(** Everything that can happen to an engine. *)
Inductive Event : Type :=
| EvOpen
| EvClose
| EvMessage (msg : StreamContent)
| EvTimer
| EvSubscribe (spec : Sp) (id : option string)
| EvCloseCall.

Definition handle (ev : Event) (now : Z) (st : St) : Result :=
  match ev with
  | EvOpen => onopen now st
  | EvClose => onclose now st
  | EvMessage msg => onmessage msg now st
  | EvTimer => advance now st
  | EvSubscribe spec id => subscribe spec id now st
  | EvCloseCall => close now st
  end.

(** ** Vocabulary of the properties that depends on the imports *)

(** The callback one field of a delta message leads to. *)
Definition field_effect (msg : Obj StreamContent) (kv : string * StreamContent) : Effect :=
  if marked (fst kv)
  then Delete (trimEnd (fst kv) "_deleted") (decode_keys (snd kv))
  else Upsert msg.

(** The key cache the active subscription holds for a group. *)
Definition cache_of (group : string) (st : St) : option KC :=
  match curSub st with
  | None => None
  | Some cur => option_map (@keyCache Sp KC) (obj_get cur group)
  end.

(** The two things the sync markers of the state change by: a subscription
    is sent, or the dispatcher processes one inbound message. *)
Inductive Step : Type :=
| StepSend (newSub : SubscriptionGroup Sp)
| StepMsg (msg : Obj StreamContent).

Definition do_step (s : Step) (st : St) : St :=
  match s with
  | StepSend newSub => state_of (sendSpec newSub st)
  | StepMsg msg => state_of (processMsg msg st)
  end.

(** The states an engine goes through, the first one included. *)
Fixpoint history (steps : list Step) (st : St) : list St :=
  st :: match steps with
        | [] => []
        | s :: rest => history rest (do_step s st)
        end.

(** The inbound messages bring the completion marker of an identifier only
    after a start marker of the same identifier. *)
Definition markers_ordered (steps : list Step) : Prop :=
  forall i msg,
    nth_error steps i = Some (StepMsg msg) ->
    is_complete_marker msg = true ->
    exists j msg',
      j < i /\ nth_error steps j = Some (StepMsg msg') /\
      is_start_marker msg' = true /\
      msg_get msg' "sync_id" = msg_get msg "sync_id".

(** One immediate disconnect: the socket closes at [now], and the timer
    that [onclose] set fires once the backoff has elapsed. *)
Definition disconnect_cycle (now : Z) (st : St) : Result :=
  andThen (onclose now st) (fun st1 => advance (timeout st1) st1).

(** Consecutive immediate disconnects, at the given times. *)
Fixpoint disconnects (times : list Z) (st : St) : Result :=
  match times with
  | [] => ret st
  | now :: rest => andThen (disconnect_cycle now st) (disconnects rest)
  end.


(** The active subscription as [#sendSpec] builds it: one entry per key,
    each under the [id()] of its spec. *)
Definition well_keyed (cur : Obj (SubscriptionWithCache Sp KC)) : Prop :=
  NoDup (map fst cur) /\
  forall k e, In (k, e) cur -> k = spec_id (swc_spec e).

(** The payload that announces the subscription [cur] under [sync_id]: for
    every group what its key cache knows, and its spec with the [since]
    cursor of the cache. *)
Definition payload_of (cur : Obj (SubscriptionWithCache Sp KC)) (sync_id : string)
    : StreamContent :=
  VObj [("known", VObj (map (fun kv => (fst kv, known (keyCache (snd kv)))) cur));
        ("subscribe",
         VObj (map (fun kv =>
                      (fst kv,
                       VObj (obj_set (toWire (swc_spec (snd kv))) "since"
                               (VNum (maxSeq (keyCache (snd kv))))))) cur));
        ("sync_id", VStr sync_id)].


(** ** Vocabulary of the further properties *)

(** A run of the engine: the events with the time of each, one after the
    other.  An exception ends the handler that threw, not the engine: what
    the handler did before stays done and the next event finds that state. *)
Fixpoint runEvents (evs : list (Z * Event)) (st : St) : St * list Effect :=
  match evs with
  | [] => (st, [])
  | (now, ev) :: rest =>
      let r := handle ev now st in
      let r' := runEvents rest (state_of r) in
      (fst r', (effects_of r ++ snd r')%list)
  end.

(** The [sync_id] of every payload sent, in order. *)
Definition sent_ids (out : list Effect) : list StreamContent :=
  flat_map
    (fun e =>
       match e with
       | Sent (VObj fields) => [msg_get fields "sync_id"]
       | Sent _ => [VUndefined]
       | _ => []
       end)
    out.

(** A subscription group as [subscribe] builds it: one entry per key, each
    under the [id()] of its spec. *)
Definition group_keyed (g : SubscriptionGroup Sp) : Prop :=
  NoDup (map fst g) /\
  forall k e, In (k, e) g -> k = spec_id (sub_spec e).

(** [{ ...this.#curSub, ...newSub }], or [newSub] when nothing is active. *)
Definition merged (old : option (Obj (SubscriptionWithCache Sp KC)))
    (newSub : SubscriptionGroup Sp) : SubscriptionGroup Sp :=
  match old with
  | Some c => obj_spread (as_group c) newSub
  | None => newSub
  end.

(** An entry with the key cache the active subscription holds under its
    key, or with a new one. *)
Definition attach_cache (old : option (Obj (SubscriptionWithCache Sp KC)))
    (kv : string * Subscription Sp) : string * SubscriptionWithCache Sp KC :=
  (fst kv,
   {| swc_spec := sub_spec (snd kv);
      swc_id := sub_id (snd kv);
      keyCache :=
        match old with
        | Some c =>
            match obj_get c (fst kv) with
            | Some e => keyCache e
            | None => new_KeyCache
            end
        | None => new_KeyCache
        end |}).

(** The subscription that is active after [newSub] was sent over [old]. *)
Definition adopted (old : option (Obj (SubscriptionWithCache Sp KC)))
    (newSub : SubscriptionGroup Sp) : Obj (SubscriptionWithCache Sp KC) :=
  map (attach_cache old) (merged old newSub).

(** The group whose key cache a field of a delta message is applied to. *)
Definition target_group (k : string) : string :=
  if marked k then trimEnd k "_deleted" else entity_group k.

(** The callback throws on the field: the group it targets is only an
    inherited member of the active subscription, or the field is an entity
    of a group with a key cache and reading its [id] throws. *)
Definition throws_on (st : St) (kv : string * StreamContent) : bool :=
  inherited (target_group (fst kv)) st
  || (negb (marked (fst kv)) && has_keyCache (entity_group (fst kv)) st
      && negb (readable (snd kv))).

(** What only the connection handlers and [close()] assign. *)
Definition connection_fields (st : St) : nat * Z * bool * bool :=
  (retries st, timeout st, closedByClient st, isLoaded st).

(** What the fields say about each other in every state of a run. *)
Definition consistent (st : St) : Prop :=
  (syncSent st = VUndefined \/ syncSent st = VStr (toString (numSyncs st))) /\
  (curSub st = None <-> numSyncs st = 0) /\
  (forall cur, curSub st = Some cur -> well_keyed cur) /\
  retries st <= List.length backoffs.


(** The [k] sync identifiers that follow the counter value [n]. *)
Definition ids_from (n k : nat) : list StreamContent :=
  map (fun i => VStr (toString i)) (seq (S n) k).

(** The sends of [r], started in [st], carry the identifiers that follow
    [numSyncs st], in order, and [numSyncs] has counted them. *)
Definition numbered (st : St) (r : Result) : Prop :=
  sent_ids (effects_of r) = ids_from (numSyncs st) (count is_sent (effects_of r)) /\
  numSyncs (state_of r) = numSyncs st + count is_sent (effects_of r).


End Engine.

Arguments Result : clear implicits.

(** ** A key cache and a spec to run the engine on *)

Module Model.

━━━━━━━━━━━━━━━━━━━━

Starting at the line above that holds "(fst r', (effects_of r ++ snd r')%list)" and ending at the line that holds "(** The subscription", transcribe each line exactly and include no other lines.

      (fst r', (effects_of r ++ snd r')%list)
  end.

(** The [sync_id] of every payload sent, in order. *)
Definition sent_ids (out : list Effect) : list StreamContent :=
  flat_map
    (fun e =>
       match e with
       | Sent (VObj fields) => [msg_get fields "sync_id"]
       | Sent _ => [VUndefined]
       | _ => []
       end)
    out.

(** A subscription group as [subscribe] builds it: one entry per key, each
    under the [id()] of its spec. *)
Definition group_keyed (g : SubscriptionGroup Sp) : Prop :=
  NoDup (map fst g) /\
  forall k e, In (k, e) g -> k = spec_id (sub_spec e).

(** [{ ...this.#curSub, ...newSub }], or [newSub] when nothing is active. *)
Definition merged (old : option (Obj (SubscriptionWithCache Sp KC)))
    (newSub : SubscriptionGroup Sp) : SubscriptionGroup Sp :=
  match old with
  | Some c => obj_spread (as_group c) newSub
  | None => newSub
  end.

(** An entry with the key cache the active subscription holds under its
    key, or with a new one. *)
Definition attach_cache (old : option (Obj (SubscriptionWithCache Sp KC)))
    (kv : string * Subscription Sp) : string * SubscriptionWithCache Sp KC :=
  (fst kv,
   {| swc_spec := sub_spec (snd kv);
      swc_id := sub_id (snd kv);
      keyCache :=
        match old with
        | Some c =>
            match obj_get c (fst kv) with
            | Some e => keyCache e
            | None => new_KeyCache
            end
        | None => new_KeyCache
        end |}).

(** The subscription that is active after [newSub] was sent over [old]. *)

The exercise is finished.